Instructions to follow:
Of all the lines in the entries below, give again exactly those starting at the line containing "Player.initialScore p2 = Player.score" and ending at the line containing "eexists. exists (withCurrentTurnFlag", both ends included, and no others.

[Collected data entries]
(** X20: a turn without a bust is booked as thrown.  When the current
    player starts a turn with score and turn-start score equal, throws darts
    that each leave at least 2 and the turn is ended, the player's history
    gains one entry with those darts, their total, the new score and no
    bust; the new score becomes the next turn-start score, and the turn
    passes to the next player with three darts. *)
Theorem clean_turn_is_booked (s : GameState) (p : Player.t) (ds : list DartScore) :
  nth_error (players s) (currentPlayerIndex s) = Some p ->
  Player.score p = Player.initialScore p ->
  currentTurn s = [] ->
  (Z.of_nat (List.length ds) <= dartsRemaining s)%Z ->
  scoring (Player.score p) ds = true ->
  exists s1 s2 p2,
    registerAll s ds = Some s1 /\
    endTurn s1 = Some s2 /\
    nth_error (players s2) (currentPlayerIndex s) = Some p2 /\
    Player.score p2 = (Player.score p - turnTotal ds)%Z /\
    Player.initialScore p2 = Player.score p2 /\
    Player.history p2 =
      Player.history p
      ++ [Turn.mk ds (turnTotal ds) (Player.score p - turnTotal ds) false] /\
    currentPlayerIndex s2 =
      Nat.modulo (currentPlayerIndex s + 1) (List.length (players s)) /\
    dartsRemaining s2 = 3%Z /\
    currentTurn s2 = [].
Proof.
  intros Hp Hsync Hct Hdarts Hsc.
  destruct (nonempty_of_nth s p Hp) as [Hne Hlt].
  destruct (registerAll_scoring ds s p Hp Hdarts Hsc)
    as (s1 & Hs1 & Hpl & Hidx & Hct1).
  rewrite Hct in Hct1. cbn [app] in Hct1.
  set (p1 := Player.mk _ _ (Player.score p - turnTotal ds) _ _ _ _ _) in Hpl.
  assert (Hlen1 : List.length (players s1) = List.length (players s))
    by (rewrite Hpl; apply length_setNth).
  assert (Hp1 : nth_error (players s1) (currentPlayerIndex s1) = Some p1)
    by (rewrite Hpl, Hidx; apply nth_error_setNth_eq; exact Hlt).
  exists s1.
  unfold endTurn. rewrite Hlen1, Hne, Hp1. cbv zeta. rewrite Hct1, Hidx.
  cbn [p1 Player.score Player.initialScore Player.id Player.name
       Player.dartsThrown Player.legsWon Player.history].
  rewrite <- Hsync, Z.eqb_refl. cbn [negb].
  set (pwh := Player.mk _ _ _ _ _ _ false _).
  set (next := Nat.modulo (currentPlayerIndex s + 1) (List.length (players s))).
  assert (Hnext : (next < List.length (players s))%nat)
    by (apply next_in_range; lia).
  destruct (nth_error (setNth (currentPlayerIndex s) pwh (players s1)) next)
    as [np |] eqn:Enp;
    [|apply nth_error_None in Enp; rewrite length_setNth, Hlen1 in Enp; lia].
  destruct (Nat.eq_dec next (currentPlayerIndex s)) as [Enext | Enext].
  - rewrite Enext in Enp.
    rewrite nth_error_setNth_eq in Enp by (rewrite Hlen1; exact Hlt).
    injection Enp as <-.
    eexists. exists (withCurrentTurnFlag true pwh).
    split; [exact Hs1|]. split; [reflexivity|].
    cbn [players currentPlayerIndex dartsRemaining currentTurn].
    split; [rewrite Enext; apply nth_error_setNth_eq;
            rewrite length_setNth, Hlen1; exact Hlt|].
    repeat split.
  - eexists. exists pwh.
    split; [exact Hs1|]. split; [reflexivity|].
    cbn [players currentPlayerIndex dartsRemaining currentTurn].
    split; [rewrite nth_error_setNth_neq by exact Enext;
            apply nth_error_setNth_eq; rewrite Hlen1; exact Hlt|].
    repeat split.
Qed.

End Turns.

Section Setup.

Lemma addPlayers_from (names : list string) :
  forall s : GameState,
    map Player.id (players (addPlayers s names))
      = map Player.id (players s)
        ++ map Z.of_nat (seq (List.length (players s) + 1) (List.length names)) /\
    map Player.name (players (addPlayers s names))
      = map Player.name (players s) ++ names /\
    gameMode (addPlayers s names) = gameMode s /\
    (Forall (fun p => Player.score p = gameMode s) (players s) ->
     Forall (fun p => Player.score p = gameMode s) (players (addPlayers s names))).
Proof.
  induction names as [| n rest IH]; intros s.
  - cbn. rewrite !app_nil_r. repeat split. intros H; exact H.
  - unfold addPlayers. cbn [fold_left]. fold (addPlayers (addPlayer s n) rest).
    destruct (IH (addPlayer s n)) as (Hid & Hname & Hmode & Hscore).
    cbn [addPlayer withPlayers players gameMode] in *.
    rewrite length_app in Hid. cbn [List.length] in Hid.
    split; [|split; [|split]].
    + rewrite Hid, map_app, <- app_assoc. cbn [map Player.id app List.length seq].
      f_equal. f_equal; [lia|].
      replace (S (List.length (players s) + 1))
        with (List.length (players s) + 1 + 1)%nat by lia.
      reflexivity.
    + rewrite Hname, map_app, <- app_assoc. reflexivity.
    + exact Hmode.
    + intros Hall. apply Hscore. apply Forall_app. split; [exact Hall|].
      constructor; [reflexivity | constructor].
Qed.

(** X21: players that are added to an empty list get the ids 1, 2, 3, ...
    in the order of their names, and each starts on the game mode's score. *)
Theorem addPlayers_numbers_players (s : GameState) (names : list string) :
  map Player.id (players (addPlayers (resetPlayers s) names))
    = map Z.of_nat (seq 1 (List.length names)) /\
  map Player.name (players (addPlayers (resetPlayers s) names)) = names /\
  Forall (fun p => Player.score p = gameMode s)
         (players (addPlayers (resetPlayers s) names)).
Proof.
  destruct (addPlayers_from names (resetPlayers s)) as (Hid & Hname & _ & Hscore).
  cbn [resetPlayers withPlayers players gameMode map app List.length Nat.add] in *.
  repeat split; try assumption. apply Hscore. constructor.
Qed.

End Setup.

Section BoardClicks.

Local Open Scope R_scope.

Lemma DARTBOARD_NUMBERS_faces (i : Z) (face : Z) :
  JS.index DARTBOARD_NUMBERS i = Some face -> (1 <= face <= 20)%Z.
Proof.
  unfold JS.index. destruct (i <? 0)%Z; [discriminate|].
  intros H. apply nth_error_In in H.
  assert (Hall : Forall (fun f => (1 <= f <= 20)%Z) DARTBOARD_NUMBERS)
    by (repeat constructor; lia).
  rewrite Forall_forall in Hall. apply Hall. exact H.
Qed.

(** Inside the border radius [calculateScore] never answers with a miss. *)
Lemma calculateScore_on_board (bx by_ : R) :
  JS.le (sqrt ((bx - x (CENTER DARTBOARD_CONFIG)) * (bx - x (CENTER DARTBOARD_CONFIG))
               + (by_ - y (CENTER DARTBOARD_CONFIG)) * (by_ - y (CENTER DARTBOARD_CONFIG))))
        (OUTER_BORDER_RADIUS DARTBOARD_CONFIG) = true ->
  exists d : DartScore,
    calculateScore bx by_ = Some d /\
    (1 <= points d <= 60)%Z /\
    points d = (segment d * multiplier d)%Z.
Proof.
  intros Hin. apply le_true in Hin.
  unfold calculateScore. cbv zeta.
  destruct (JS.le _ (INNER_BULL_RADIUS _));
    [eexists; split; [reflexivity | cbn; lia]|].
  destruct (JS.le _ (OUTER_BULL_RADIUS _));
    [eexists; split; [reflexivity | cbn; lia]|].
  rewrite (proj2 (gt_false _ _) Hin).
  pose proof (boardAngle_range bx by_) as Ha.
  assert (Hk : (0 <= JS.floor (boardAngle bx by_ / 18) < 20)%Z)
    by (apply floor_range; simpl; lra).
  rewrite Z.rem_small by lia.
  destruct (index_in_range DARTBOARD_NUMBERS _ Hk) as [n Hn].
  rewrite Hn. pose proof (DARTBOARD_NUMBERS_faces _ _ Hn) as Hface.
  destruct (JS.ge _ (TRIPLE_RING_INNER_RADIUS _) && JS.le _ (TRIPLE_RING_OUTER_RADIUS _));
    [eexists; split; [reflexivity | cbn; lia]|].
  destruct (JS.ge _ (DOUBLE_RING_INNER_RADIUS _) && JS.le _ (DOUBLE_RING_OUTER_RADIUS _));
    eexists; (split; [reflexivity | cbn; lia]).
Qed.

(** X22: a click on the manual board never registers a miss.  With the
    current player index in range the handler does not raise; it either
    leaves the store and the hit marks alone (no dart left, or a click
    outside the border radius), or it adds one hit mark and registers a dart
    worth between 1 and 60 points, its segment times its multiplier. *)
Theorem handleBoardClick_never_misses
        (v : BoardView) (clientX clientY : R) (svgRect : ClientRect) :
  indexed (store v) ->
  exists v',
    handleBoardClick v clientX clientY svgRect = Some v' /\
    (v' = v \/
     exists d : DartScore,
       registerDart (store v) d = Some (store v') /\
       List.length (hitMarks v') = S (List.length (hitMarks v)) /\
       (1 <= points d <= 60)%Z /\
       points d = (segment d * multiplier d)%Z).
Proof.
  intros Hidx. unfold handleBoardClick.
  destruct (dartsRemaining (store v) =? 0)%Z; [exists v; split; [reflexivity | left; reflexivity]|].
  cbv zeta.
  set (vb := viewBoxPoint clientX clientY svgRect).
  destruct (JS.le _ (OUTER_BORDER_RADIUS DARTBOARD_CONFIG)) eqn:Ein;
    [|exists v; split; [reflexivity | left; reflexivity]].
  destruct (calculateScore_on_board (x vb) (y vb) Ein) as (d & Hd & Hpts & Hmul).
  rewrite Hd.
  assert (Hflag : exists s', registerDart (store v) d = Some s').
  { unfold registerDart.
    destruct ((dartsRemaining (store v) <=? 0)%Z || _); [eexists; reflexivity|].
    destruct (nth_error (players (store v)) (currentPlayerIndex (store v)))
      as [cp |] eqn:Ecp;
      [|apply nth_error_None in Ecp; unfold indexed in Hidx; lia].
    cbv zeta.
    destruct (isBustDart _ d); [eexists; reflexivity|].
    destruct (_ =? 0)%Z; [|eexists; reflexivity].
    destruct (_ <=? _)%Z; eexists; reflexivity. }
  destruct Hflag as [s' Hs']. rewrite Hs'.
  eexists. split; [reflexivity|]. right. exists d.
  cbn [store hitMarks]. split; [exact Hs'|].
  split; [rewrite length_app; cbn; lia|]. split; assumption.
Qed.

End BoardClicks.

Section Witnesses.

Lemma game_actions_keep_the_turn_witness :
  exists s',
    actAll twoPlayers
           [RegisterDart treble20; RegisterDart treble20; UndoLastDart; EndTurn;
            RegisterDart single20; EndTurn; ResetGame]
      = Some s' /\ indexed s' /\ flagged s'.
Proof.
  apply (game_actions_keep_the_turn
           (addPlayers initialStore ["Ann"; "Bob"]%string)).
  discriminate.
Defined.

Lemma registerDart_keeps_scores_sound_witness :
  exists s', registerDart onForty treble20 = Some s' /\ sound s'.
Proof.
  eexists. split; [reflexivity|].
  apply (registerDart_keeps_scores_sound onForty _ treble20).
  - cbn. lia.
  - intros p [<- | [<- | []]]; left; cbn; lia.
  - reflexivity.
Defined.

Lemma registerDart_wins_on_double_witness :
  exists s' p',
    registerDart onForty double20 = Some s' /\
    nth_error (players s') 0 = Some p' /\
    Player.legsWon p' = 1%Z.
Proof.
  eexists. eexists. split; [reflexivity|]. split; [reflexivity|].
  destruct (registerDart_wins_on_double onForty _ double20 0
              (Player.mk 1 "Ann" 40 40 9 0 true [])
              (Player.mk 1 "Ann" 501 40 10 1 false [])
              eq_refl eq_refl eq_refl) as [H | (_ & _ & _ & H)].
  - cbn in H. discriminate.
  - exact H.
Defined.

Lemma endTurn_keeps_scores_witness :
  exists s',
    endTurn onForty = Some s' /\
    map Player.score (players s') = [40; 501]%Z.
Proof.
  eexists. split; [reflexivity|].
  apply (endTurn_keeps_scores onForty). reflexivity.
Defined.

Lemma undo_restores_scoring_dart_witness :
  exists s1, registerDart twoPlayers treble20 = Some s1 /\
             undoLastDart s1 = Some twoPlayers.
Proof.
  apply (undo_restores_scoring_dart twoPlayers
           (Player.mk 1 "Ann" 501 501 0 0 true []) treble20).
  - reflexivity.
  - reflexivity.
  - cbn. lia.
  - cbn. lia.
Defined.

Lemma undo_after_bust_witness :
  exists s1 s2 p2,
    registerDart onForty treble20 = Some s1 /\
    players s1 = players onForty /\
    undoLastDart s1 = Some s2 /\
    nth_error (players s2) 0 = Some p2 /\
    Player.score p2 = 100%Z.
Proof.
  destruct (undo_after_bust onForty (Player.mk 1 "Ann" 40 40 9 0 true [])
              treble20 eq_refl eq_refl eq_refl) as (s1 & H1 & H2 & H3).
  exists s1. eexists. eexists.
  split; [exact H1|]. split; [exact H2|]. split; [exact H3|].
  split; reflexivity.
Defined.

Written response:
    Player.initialScore p2 = Player.score p2 /\
    Player.history p2 =
      Player.history p
      ++ [Turn.mk ds (turnTotal ds) (Player.score p - turnTotal ds) false] /\
    currentPlayerIndex s2 =
      Nat.modulo (currentPlayerIndex s + 1) (List.length (players s)) /\
    dartsRemaining s2 = 3%Z /\
    currentTurn s2 = [].
Proof.
  intros Hp Hsync Hct Hdarts Hsc.
  destruct (nonempty_of_nth s p Hp) as [Hne Hlt].
  destruct (registerAll_scoring ds s p Hp Hdarts Hsc)
    as (s1 & Hs1 & Hpl & Hidx & Hct1).
  rewrite Hct in Hct1. cbn [app] in Hct1.
  set (p1 := Player.mk _ _ (Player.score p - turnTotal ds) _ _ _ _ _) in Hpl.
  assert (Hlen1 : List.length (players s1) = List.length (players s))
    by (rewrite Hpl; apply length_setNth).
  assert (Hp1 : nth_error (players s1) (currentPlayerIndex s1) = Some p1)
    by (rewrite Hpl, Hidx; apply nth_error_setNth_eq; exact Hlt).
  exists s1.
  unfold endTurn. rewrite Hlen1, Hne, Hp1. cbv zeta. rewrite Hct1, Hidx.
  cbn [p1 Player.score Player.initialScore Player.id Player.name
       Player.dartsThrown Player.legsWon Player.history].
  rewrite <- Hsync, Z.eqb_refl. cbn [negb].
  set (pwh := Player.mk _ _ _ _ _ _ false _).
  set (next := Nat.modulo (currentPlayerIndex s + 1) (List.length (players s))).
  assert (Hnext : (next < List.length (players s))%nat)
    by (apply next_in_range; lia).
  destruct (nth_error (setNth (currentPlayerIndex s) pwh (players s1)) next)
    as [np |] eqn:Enp;
    [|apply nth_error_None in Enp; rewrite length_setNth, Hlen1 in Enp; lia].
  destruct (Nat.eq_dec next (currentPlayerIndex s)) as [Enext | Enext].
  - rewrite Enext in Enp.
    rewrite nth_error_setNth_eq in Enp by (rewrite Hlen1; exact Hlt).
    injection Enp as <-.
    eexists. exists (withCurrentTurnFlag true pwh).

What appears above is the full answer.